■ **Task instructions**:
Starting at the line that has "rewrite Htr2, Htr1 in Hin." and stopping after the line that has "- split; [exact", reproduce the listing below exactly; omit everything else.

■ **Material for this task**:
(** One character inside a string literal, as [ensure_ascii] escapes it. *)
Definition escape_char (c : ascii) : string :=
  let n := code c in
  if Ascii.eqb c dquote then String "\" (String dquote EmptyString)
  else if Ascii.eqb c "\" then String "\" (String "\" EmptyString)
  else if (n =? 10)%N then String "\" (String "n" EmptyString)
  else if (n =? 13)%N then String "\" (String "r" EmptyString)
  else if (n =? 9)%N then String "\" (String "t" EmptyString)
  else if (n =? 8)%N then String "\" (String "b" EmptyString)
  else if (n =? 12)%N then String "\" (String "f" EmptyString)
  else if ((32 <=? n) && (n <=? 126))%N then String c EmptyString
  else String "\" (String "u" (String "0" (String "0"
         (String (hex_digit (n / 16)) (String (hex_digit (n mod 16)) EmptyString))))).

Fixpoint escape (s : string) : string :=
  match s with
  | EmptyString => EmptyString
  | String c s' => (escape_char c ++ escape s')%string
  end.

Definition quote (s : string) : string :=
  String dquote (escape s ++ String dquote EmptyString).

Fixpoint spaces (n : nat) : string :=
  match n with
  | O => EmptyString
  | S n' => String " " (spaces n')
  end.

(** A line break followed by the indentation of nesting depth [level]. *)
Definition newline (level : nat) : string :=
  String (ascii_of_N 10) (spaces (2 * level)).

Fixpoint join (sep : string) (parts : list string) : string :=
  match parts with
  | [] => EmptyString
  | [p] => p
  | p :: ps => (p ++ sep ++ join sep ps)%string
  end.

Definition float_text (repr : string) : string :=
  if String.eqb repr "nan" then "NaN"%string
  else if String.eqb repr "inf" then "Infinity"%string
  else if String.eqb repr "-inf" then "-Infinity"%string
  else repr.

Fixpoint dumps_at (level : nat) (v : value) : string :=
  match v with
  | VNone => "null"
  | VBool true => "true"
  | VBool false => "false"
  | VInt n => NilZero.string_of_int (Z.to_int n)
  | VFloat r => float_text r
  | VStr s => quote s
  | VList [] => "[]"
  | VList items =>
      String "[" (newline (S level) ++
        join (String "," (newline (S level))) (List.map (dumps_at (S level)) items) ++
        newline level ++ String "]" EmptyString)
  | VDict [] => "{}"
  | VDict items =>
      String "{" (newline (S level) ++
        join (String "," (newline (S level)))
             (List.map (fun p => quote (fst p) ++ ": " ++ dumps_at (S level) (snd p)) items) ++
        newline level ++ String "}" EmptyString)
  end%string.

Definition dumps (v : value) : string := dumps_at 0 v.

(** *** Reading *)

Definition is_json_space (c : ascii) : bool :=
  let n := code c in ((n =? 32) || (n =? 9) || (n =? 10) || (n =? 13))%N.

Fixpoint skip_ws (s : string) : string :=
  match s with
  | String c s' => if is_json_space c then skip_ws s' else s
  | EmptyString => EmptyString
  end.

Definition digit_of (c : ascii) : option N :=
  let n := code c in
  if ((48 <=? n) && (n <=? 57))%N then Some (n - 48)%N else None.

Definition hex_of (c : ascii) : option N :=
  let n := code c in
  if ((48 <=? n) && (n <=? 57))%N then Some (n - 48)%N
  else if ((97 <=? n) && (n <=? 102))%N then Some (n - 87)%N
  else if ((65 <=? n) && (n <=? 70))%N then Some (n - 55)%N
  else None.
(** The calls of [visit] for [Install] once the source is open. *)
Lemma visit_Install_log targetDir suffix file deferred w c :
  fault (CallLstat file) = None →
  fault (CallOpen file) = None →
  lookup_path (tree w) file = inr (Regular c) →
  ∃ rest,
    log (visit Install targetDir suffix file deferred w).2
    = log w ++ [CallLstat file; CallOpen file;
                CallCreate (target_path targetDir suffix file)] ++ rest
    ∧ ∀ p, (CallCreate p ∉ rest) ∧ (CallRemove p ∉ rest).
Proof.
  intros Hf1 Hf2 Hl. unfold visit, mbind, io_bind.
  rewrite os_Lstat_run, Hf1, Hl. simpl.
  rewrite (os_Open_regular file _ c) by done.
  set (T := target_path targetDir suffix file).
  set (w1 := logged (CallOpen file) (logged (CallLstat file) w)).
  pose proof (os_Create_log T w1) as Hc.
  destruct (os_Create fault T w1) as [[err|fout] w2]; cbn [snd] in Hc.
  - exists []. cbn [snd mret io_ret]. rewrite Hc. unfold w1, logged.
    cbn [log]. rewrite <- !app_assoc. split; [done|].
    intros p. split; apply not_elem_of_nil.
  - pose proof (io_Copy_log fout (Clean file) w2) as Hcp.
    destruct (io_Copy fault short_write fout (Clean file) w2)
      as [[err|] w3]; cbn [snd] in Hcp.
    + exists [CallCopy fout (Clean file)]. cbn [snd mret io_ret].
      rewrite Hcp, Hc. unfold w1, logged. cbn [log].
      rewrite <- !app_assoc. split; [done|].
      intros p. split; intros Hin; by apply list_elem_of_singleton in Hin.
    + exists [CallCopy fout (Clean file); CallSync fout].
      unfold File_Sync, mbind, io_bind, record, mret, io_ret, logged.
      destruct (fault (CallSync fout)) as [e|]; cbn [snd log].
      * rewrite Hcp, Hc. unfold w1, logged. cbn [log].
        rewrite <- !app_assoc. split; [done|].
        intros p. split; intros Hin;
          repeat (apply elem_of_cons in Hin as [Hin|Hin]; [done|]);
          by apply elem_of_nil in Hin.
      * rewrite Hcp, Hc. unfold w1, logged. cbn [log].
        rewrite <- !app_assoc. split; [done|].
        intros p. split; intros Hin;
          repeat (apply elem_of_cons in Hin as [Hin|Hin]; [done|]);
          by apply elem_of_nil in Hin.
Qed.
Definition cells_of (c : column) : list cell :=
  match c with
  | Numeric _ xs => map (option_map VNum) xs
  | Object xs => map (option_map VStr) xs
  | Boolean xs => map (fun b => Some (VBool b)) xs
  end.

Definition value_eqb (u v : value) : bool :=
  match u, v with
  | VNum p, VNum q => Qeq_bool p q
  | VStr s, VStr t => String.eqb s t
  | VBool a, VBool b => Bool.eqb a b
  | _, _ => false
  end.

(** Equality of cells for duplicate detection: missing equals missing. *)
Definition cell_eqb (x y : cell) : bool :=
  match x, y with
  | Some u, Some v => value_eqb u v
  | None, None => true
  | _, _ => false
  end.

Fixpoint row_eqb (r s : list cell) : bool :=
  match r, s with
  | [], [] => true
  | x :: r', y :: s' => cell_eqb x y && row_eqb r' s'
  | _, _ => false
  end.

End Series.
Import Series.

(* ------------------------------------------------------------------ *)
(** ** DataFrame *)

Module Frame.

Record DataFrame : Type := mkDF {
  nrows : nat;                       (* len(df): the length of the index *)
  cols : list (string * column)      (* the columns, in order *)
}.

(** [df.columns] *)
Definition columns (df : DataFrame) : list string := map fst (cols df).

(** Every column is as long as the index. *)
Definition wf (df : DataFrame) : Prop :=
  Forall (fun nc => len (snd nc) = nrows df) (cols df).

(** [df.empty]: no rows or no columns. *)
Definition empty (df : DataFrame) : bool :=
  (nrows df =? 0) || match cols df with [] => true | _ => false end.
(** X11. [mk_zip] writes no entry to any archive (the walk it would write from
    names a variable that is bound nowhere, and the error is swallowed), and
    it always leaves the working directory where it was, whether it returns
    or raises. *)
Theorem mk_zip_writes_nothing (arch : string) (w : world) :
  cwd (result_world (mk_zip env cfg arch w)) = cwd w /\
  forall archive entry,
    In (EvZipWrite archive entry) (trace (result_world (mk_zip env cfg arch w))) ->
    In (EvZipWrite archive entry) (trace w).
Proof.
  rewrite mk_zip_eq. cbv zeta.
  destruct (assoc arch (ARCHS cfg)) as [build_dir|]; [|split; auto].
  set (w1 := World (fs w) (cwd w) (trace w) (calls w ++ [(Archive, arch)])).
  pose proof (get_z3_name_not_pack env cfg arch w1) as (evs1 & Htr1 & Hall1).
  assert (Hno1 : forall archive entry, ~ In (EvZipWrite archive entry) evs1).
  { intros archive entry Hin. rewrite forallb_forall in Hall1.
    specialize (Hall1 _ Hin). discriminate. }
  assert (Hcwd : cwd (result_world (get_z3_name env cfg arch w1)) = cwd w).
  { rewrite get_z3_name_eq. destruct (GIT_HASH cfg); [|reflexivity].
    rewrite get_git_hash_eq. destruct (snd (git_query env)); [|reflexivity].
    destruct (negb _); reflexivity. }
  destruct (get_z3_name env cfg arch w1) as [name w2|e w2]; cbn [result_world] in *.
  - split.
    + unfold zip_outcome. destruct (FS.isdir w2 _); [|exact Hcwd].
      match goal with |- context [if ?b then _ else _] => destruct b end; exact Hcwd.
    + intros archive entry Hin.
      destruct (zip_outcome_trace (Path.join build_dir DIST_DIR) (name ++ ".zip") w2)
        as (evs2 & Htr2 & Hpack).
      rewrite Htr2, Htr1 in Hin.
      apply in_app_or in Hin as [Hin|Hin];
        [apply in_app_or in Hin as [Hin|Hin]; [exact Hin | by apply Hno1 in Hin] |].
      apply (in_filter_pack (EvZipWrite archive entry) evs2 eq_refl) in Hin.
      destruct Hpack as [Hp|Hp]; rewrite Hp in Hin; [contradiction |].
      destruct Hin as [Hin|[]]. discriminate Hin.
  - split; [exact Hcwd |]. intros archive entry Hin. rewrite Htr1 in Hin.
    apply in_app_or in Hin as [Hin|Hin]; [exact Hin | by apply Hno1 in Hin].
Qed.

(** X12. [mk_zip] never fails on the archive: for a registered architecture
    whose distribution name can be formed, it returns normally, whether or
    not the install tree exists and the archive can be opened. *)
Theorem mk_zip_returns (arch build_dir : string) (w : world) :
  assoc arch (ARCHS cfg) = Some build_dir ->
  GIT_HASH cfg = false \/ is_Some (resolved_hash env) ->
  outcome (mk_zip env cfg arch w) = None.
Proof.
  intros Ha Hname. rewrite mk_zip_eq. cbv zeta. rewrite Ha, get_z3_name_eq.
  destruct (GIT_HASH cfg); [|reflexivity].
  destruct Hname as [Hf|[h Hh]]; [discriminate |].
  match goal with |- context [get_git_hash env ?v] =>
    rewrite (proj2 (get_git_hash_ok env v _ h) (conj Hh eq_refl))
  end. reflexivity.
Qed.
(** The leftmost match: the input before it and the input after it. *)
Fixpoint execFrom (p : t) (atStart : bool) (s : string)
  : option (string * string) :=
  match matchHere p atStart s with
  | Some r => Some (EmptyString, r)
  | None =>
      match s with
      | EmptyString => None
      | String c s' =>
          match execFrom p false s' with
          | Some (pre, post) => Some (String c pre, post)
          | None => None
          end
      end
  end.

Definition exec (p : t) (s : string) : option (string * string) :=
  execFrom p true s.

(** [p.test(s)] *)
Definition test (p : t) (s : string) : bool :=
  match exec p s with Some _ => true | None => false end.

(** [s.replace(p, by)] for a pattern without the global flag and a
    replacement without [$] patterns: the leftmost match is replaced. *)
Definition replace (s : string) (p : t) (by_ : string) : string :=
  match exec p s with
  | Some (pre, post) => pre +:+ by_ +:+ post
  | None => s
  end.

End RegExp.

(** ** The server-side resolver *)

Module Server.

(** [process.env]: every value of it is a string. *)
Abbreviation Env := (gmap string string).

(** An entry of the list of allowed origins: a string or a regular
    expression object. *)
Inductive Origin : Type :=
| OriginStr (s : string)
| OriginRe (r : RegExp.t).

#[global] Instance Origin_eq_dec : EqDecision Origin.
Proof. solve_decision. Defined.

(** [Boolean(o)]: a regular expression object is truthy, a string is
    truthy when it is not empty. *)
Definition originTruthy (o : Origin) : bool :=
  match o with
  | OriginStr s => negb (s =? "")
  | OriginRe _ => true
  end.

Definition nodeEnv (env : Env) : string :=
  JS.or_else (env !! "NODE_ENV") "development".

■ **Answer section**:
      rewrite Htr2, Htr1 in Hin.
      apply in_app_or in Hin as [Hin|Hin];
        [apply in_app_or in Hin as [Hin|Hin]; [exact Hin | by apply Hno1 in Hin] |].
      apply (in_filter_pack (EvZipWrite archive entry) evs2 eq_refl) in Hin.
      destruct Hpack as [Hp|Hp]; rewrite Hp in Hin; [contradiction |].
      destruct Hin as [Hin|[]]. discriminate Hin.
  - split; [exact Hcwd |]. intros archive entry Hin. rewrite Htr1 in Hin.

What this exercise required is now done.